Collected data entries
——————

Ltac frame_of E :=
  first
    [ apply push_leaf_frame in E
    | apply push_container_frame in E
    | apply quantify_frame in E
    | apply end_frame in E ];
  let s := fresh "s" in destruct E as (s & ->).

(** Every call but [ascii], [locale] and [unicode] keeps the flags of the
    character encoding, and every call but [capture] keeps the count of
    capture groups, to which [capture] adds one. *)
Lemma step_keeps o self h self' h' :
  step o self h = Ok (self', h') ->
  (chooses_encoding o = false -> encoding self' = encoding self)
  /\ total_capture_groups self'
     = (total_capture_groups self + count_captures [o])%Z
  /\ check_simple_start_and_end self' = check_simple_start_and_end self.
Proof.
  intros E.
  destruct o; simpl in E;
    try (apply ret_Ok in E; destruct E as [-> _];
         split; [intros C; try discriminate C; reflexivity|];
         split; [simpl; lia|reflexivity]);
    try (frame_of E; split; [reflexivity|split; [simpl; lia|reflexivity]]).
  - unfold named_backreference in E. destruct (negb _); [discriminate|].
    frame_of E. split; [reflexivity|split; [simpl; lia|reflexivity]].
  - unfold backreference in E. destruct (negb _); [discriminate|].
    frame_of E. split; [reflexivity|split; [simpl; lia|reflexivity]].
  - unfold capture in E.
    apply bind_Ok in E. destruct E as (pushed & h1 & Ep & E).
    frame_of Ep. apply ret_Ok in E. destruct E as [-> _].
    split; [reflexivity|split; [simpl; lia|reflexivity]].
  - unfold named_capture in E. destruct (bool_decide _); [discriminate|].
    apply bind_Ok in E. destruct E as (pushed & h1 & Ep & E).
    frame_of Ep. apply ret_Ok in E. destruct E as [-> _].
    split; [reflexivity|split; [simpl; lia|reflexivity]].
  - unfold start_of_input in E.
    repeat match type of E with
           | (if ?b then _ else _) _ = _ => destruct b; [discriminate|]
           end.
    frame_of E. split; [reflexivity|split; [simpl; lia|reflexivity]].
  - unfold end_of_input in E. destruct (_ && _); [discriminate|].
    frame_of E. split; [reflexivity|split; [simpl; lia|reflexivity]].
  - apply subexpression_result in E.
    destruct E as (merged & s & -> & [Hn|[_ Hm]]).
    + rewrite Hn. split; [reflexivity|split; [simpl; lia|reflexivity]].
    + destruct Hm as [Hm|[Hm|[Hm|Hm]]]; rewrite Hm;
        (split; [reflexivity|split; [simpl; lia|reflexivity]]).
  - unfold ascii_backspace in E.
    apply bind_Ok in E. destruct E as (current & h1 & _ & E).
    destruct (negb _); [discriminate|].
    frame_of E. split; [reflexivity|split; [simpl; lia|reflexivity]].
Qed.

(** X4.  The count of capture groups of an expression is the number of
    calls of [capture] in the chain that built it: no other call changes
    it, whatever sub-expressions the chain merges. *)
Theorem capture_count ops : forall self h self' h',
  run ops self h = Ok (self', h') ->
  total_capture_groups self'
  = (total_capture_groups self + count_captures ops)%Z.
Proof.
  induction ops as [|o ops IH]; intros self h self' h' E; simpl in E.
  - apply ret_Ok in E. destruct E as [-> _]. simpl. lia.
  - apply bind_Ok in E. destruct E as (s & h1 & Es & E).
    apply step_keeps in Es. destruct Es as (_ & Ht & _).
    apply IH in E. rewrite E, Ht.
    destruct o; simpl; lia.
Qed.

Lemma capture_count_witness :
  total_capture_groups capture_host
  = (total_capture_groups (SuperExpressive0 false)
     + count_captures [O_capture; O_end])%Z.
Proof.
  apply (capture_count [O_capture; O_end] (SuperExpressive0 false) 12 capture_host 14).
  vm_compute. reflexivity.
Defined.

Lemma reachable_one_encoding h self : reachable h self -> one_encoding self.
Proof.
  induction 1 as [strict|h h' self _ IH _|h o self h' self' _ IH _ _ E].
  - right; right. reflexivity.
  - exact IH.
  - destruct (chooses_encoding o) eqn:C.
    + destruct o; try discriminate C; simpl in E;
        apply ret_Ok in E; destruct E as [-> _]; unfold one_encoding; simpl; auto.
    + apply step_keeps in E. destruct E as (He & _). specialize (He C).
      unfold encoding in He. unfold one_encoding. rewrite He. exact IH.
Qed.

(** X5.  Every reachable state has exactly one of the flags [f_ascii],
    [f_locale], [f_unicode] set, so the flags handed to [re] hold exactly
    one of [re.ASCII] (256), [re.LOCALE] (4) and [re.UNICODE] (32). *)
Theorem one_encoding_kept h self :
  reachable h self ->
  one_encoding self
  /\ (Z.land (_flags self) 292 = 256
      \/ Z.land (_flags self) 292 = 4
      \/ Z.land (_flags self) 292 = 32)%Z.
Proof.
  intros Hr. apply reachable_one_encoding in Hr. split; [exact Hr|].
  unfold one_encoding in Hr. unfold _flags.
  destruct Hr as [Hr|[Hr|Hr]]; injection Hr as Ha Hl Hu;
    rewrite Ha, Hl, Hu;
    destruct (f_ignorecase self), (f_multiline self), (f_dotall self);
    vm_compute; auto.
Qed.

Lemma one_encoding_kept_witness :
  one_encoding (ascii_ open_group)
  /\ (Z.land (_flags (ascii_ open_group)) 292 = 256
      \/ Z.land (_flags (ascii_ open_group)) 292 = 4
      \/ Z.land (_flags (ascii_ open_group)) 292 = 32)%Z.
Proof.
  apply (one_encoding_kept 3 (ascii_ open_group)).
  apply (reachable_step 3 O_ascii open_group).
  - apply reachable_open_group.
  - intros; discriminate.
  - reflexivity.
Defined.

(** ** The names that a merge records *)

Section Names.

Variables (namespace : str) (ignore : bool).

Lemma merge_children_names_recorded todo :
  Forall (fun c => forall m h r h',
            _merge_in_element m c namespace ignore h = Ok (r, h') ->
            names_recorded namespace c m r) todo ->
  forall merged element h r h',
    merge_children
      (fun merged child => _merge_in_element merged child namespace ignore)
      todo merged element h = Ok (r, h') ->
    named_groups (fst r)
    = list_to_set (List.map (app namespace) (flat_map capture_names todo))
      ∪ named_groups merged
    /\ Forall (fun n => n ∉ named_groups merged)
         (List.map (app namespace) (flat_map capture_names todo))
    /\ NoDup (List.map (app namespace) (flat_map capture_names todo)).
Proof.
  induction 1 as [|c rest Hc _ IH]; intros merged element h r h' E;
    cbn [merge_children] in E.
  - apply ret_Ok in E. destruct E as [-> _]. simpl.
    split; [set_solver|]. split; constructor.
  - apply bind_Ok in E. destruct E as (r1 & h1 & Em & E).
    apply bind_Ok in E. destruct E as (element' & h2 & _ & E).
    apply Hc in Em. destruct Em as (Hn1 & Hf1 & Hd1).
    apply IH in E. destruct E as (Hn2 & Hf2 & Hd2).
    simpl flat_map. rewrite map_app. rewrite Hn1 in Hn2, Hf2.
    split; [|split].
    + rewrite Hn2, list_to_set_app_L. set_solver.
    + apply Forall_app. split; [exact Hf1|].
      eapply Forall_impl; [exact Hf2|]. intros n Hn. set_solver.
    + apply NoDup_app. split; [exact Hd1|]. split; [|exact Hd2].
      intros n Hn1' Hn2'.
      rewrite Forall_forall in Hf2. apply (Hf2 n Hn2').
      apply elem_of_union_l, elem_of_list_to_set. exact Hn1'.
Qed.

Lemma _merge_in_element_names_recorded element :
  forall self h r h',
    _merge_in_element self element namespace ignore h = Ok (r, h') ->
    names_recorded namespace element self r.
Proof.
  induction element as [i l|i q|i q c IH|i k cs IH] using Element_ind';
    intros self h r h' E; unfold names_recorded.
  - assert (fst r = self).
    { destruct l; simpl in E;
        repeat match type of E with
               | (if ?b then _ else _) _ = _ => destruct b
               end;
        inv_M; reflexivity. }
    subst. simpl. split; [set_solver|]. split; constructor.
  - simpl in E. inv_M. simpl. split; [set_solver|]. split; constructor.
  - cbn [_merge_in_element] in E.
    apply bind_Ok in E. destruct E as (r1 & h1 & E1 & E).
    apply bind_Ok in E1. destruct E1 as (r0 & h0 & E0 & E1).
    apply ret_Ok in E1. destruct E1 as [-> ->].
    apply bind_Ok in E. destruct E as (element' & h2 & _ & E).
    apply ret_Ok in E. destruct E as [-> ->].
    apply IH in E0. exact E0.
  - cbn [_merge_in_element] in E.
    apply bind_Ok in E. destruct E as (r1 & h1 & E1 & E).
    eapply merge_children_names_recorded in E; [|exact IH].
    destruct E as (Hn & Hf & Hd).
    destruct k;
      try (apply ret_Ok in E1; destruct E1 as [-> _];
           simpl in *; auto).
    apply bind_Ok in E1. destruct E1 as (renamed & h0 & _ & E1).
    assert (Hname : (if truthy namespace then namespace ++ name else name)
                    = namespace ++ name).
    { unfold truthy. destruct (bool_decide (namespace = [])) eqn:B; [|reflexivity].
      apply bool_decide_eq_true in B. subst. reflexivity. }
    rewrite Hname in E1.
    destruct (bool_decide (namespace ++ name ∈ named_groups self)) eqn:B;
      [discriminate|].
    apply bool_decide_eq_false in B.
    apply ret_Ok in E1. destruct E1 as [-> _]. simpl in Hn, Hf. simpl.
    split; [|split].
    + rewrite Hn. set_solver.
    + constructor; [exact B|].
      eapply Forall_impl; [exact Hf|]. intros n Hn'. set_solver.
    + apply NoDup_cons. split; [|exact Hd].
      intros Hin. rewrite Forall_forall in Hf. apply (Hf _ Hin). set_solver.
Qed.

End Names.

(** What a successful call of [subexpression] has done: the expression had
    a root only, the root was merged, and the names of the result are the
    names of the merge unless one of the four flags of the expression was
    joined, which starts again from the names of the target. *)
Lemma subexpression_merged expression namespace ignore_flags ignore self h self' h' :
  subexpression expression namespace ignore_flags ignore self h = Ok (self', h') ->
  exists root r h1,
    stack expression = [root] /\
    _merge_in_element self root namespace ignore h = Ok (r, h1) /\
    (named_groups self' = named_groups (fst r)
     \/ named_groups self' = named_groups self) /\
    (ignore_flags = true
     \/ f_ignorecase expression || f_multiline expression
        || f_dotall expression || f_global expression = false ->
     named_groups self' = named_groups (fst r)).
Proof.
  intros E. unfold subexpression in E.
  destruct (stack expression) as [|root [|second rest]] eqn:Es; simpl in E.
  { apply bind_Ok in E. destruct E as (? & ? & E & _). discriminate. }
  2: { apply bind_Ok in E. destruct E as (? & ? & _ & E). discriminate. }
  apply bind_Ok in E. destruct E as (root' & h0 & Er & E).
  apply ret_Ok in Er. destruct Er as [-> ->].
  apply bind_Ok in E. destruct E as (r & h2 & Em & E).
  apply bind_Ok in E. destruct E as (merged & h3 & Ef & E).
  apply bind_Ok in E. destruct E as (children & h4 & _ & E).
  apply bind_Ok in E. destruct E as (sub & h5 & _ & E).
  apply bind_Ok in E. destruct E as (pushed & h6 & Ep & E).
  apply _push_frame in Ep. destruct Ep as (s1 & ->).
  apply end_frame in E. destruct E as (s2 & ->).
  exists root, r, h2. split; [reflexivity|]. split; [exact Em|].
  assert (Hn : forall m s, named_groups (_replace (_replace m (stack_is s1)) (stack_is s))
                      = named_groups m) by reflexivity.
  rewrite Hn.
  destruct ignore_flags; simpl in Ef.
  - apply ret_Ok in Ef. destruct Ef as [-> _]. split; [left; reflexivity|].
    intros _. reflexivity.
  - destruct (_ || _) in Ef; [discriminate|].
    apply ret_Ok in Ef. destruct Ef as [-> _].
    destruct (f_global expression);
      [split; [right; reflexivity|];
       intros [C|C]; [discriminate C|];
       rewrite !orb_true_r in C; discriminate C|].
    destruct (f_dotall expression);
      [split; [right; reflexivity|];
       intros [C|C]; [discriminate C|];
       rewrite ?orb_true_r in C; discriminate C|].
    destruct (f_multiline expression);
      [split; [right; reflexivity|];
       intros [C|C]; [discriminate C|];
       rewrite ?orb_true_r in C; discriminate C|].
    destruct (f_ignorecase expression);
      [split; [right; reflexivity|];
       intros [C|C]; [discriminate C|]; discriminate C|].
    split; [left; reflexivity|]. intros _. reflexivity.
Qed.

——————

_WHAT YOU WILL DO_
Each line above with the word "left" must be returned.

_REPLY TO THE EXERCISE_
  - apply ret_Ok in Ef. destruct Ef as [-> _]. split; [left; reflexivity|].
    split; [left; reflexivity|]. intros _. reflexivity.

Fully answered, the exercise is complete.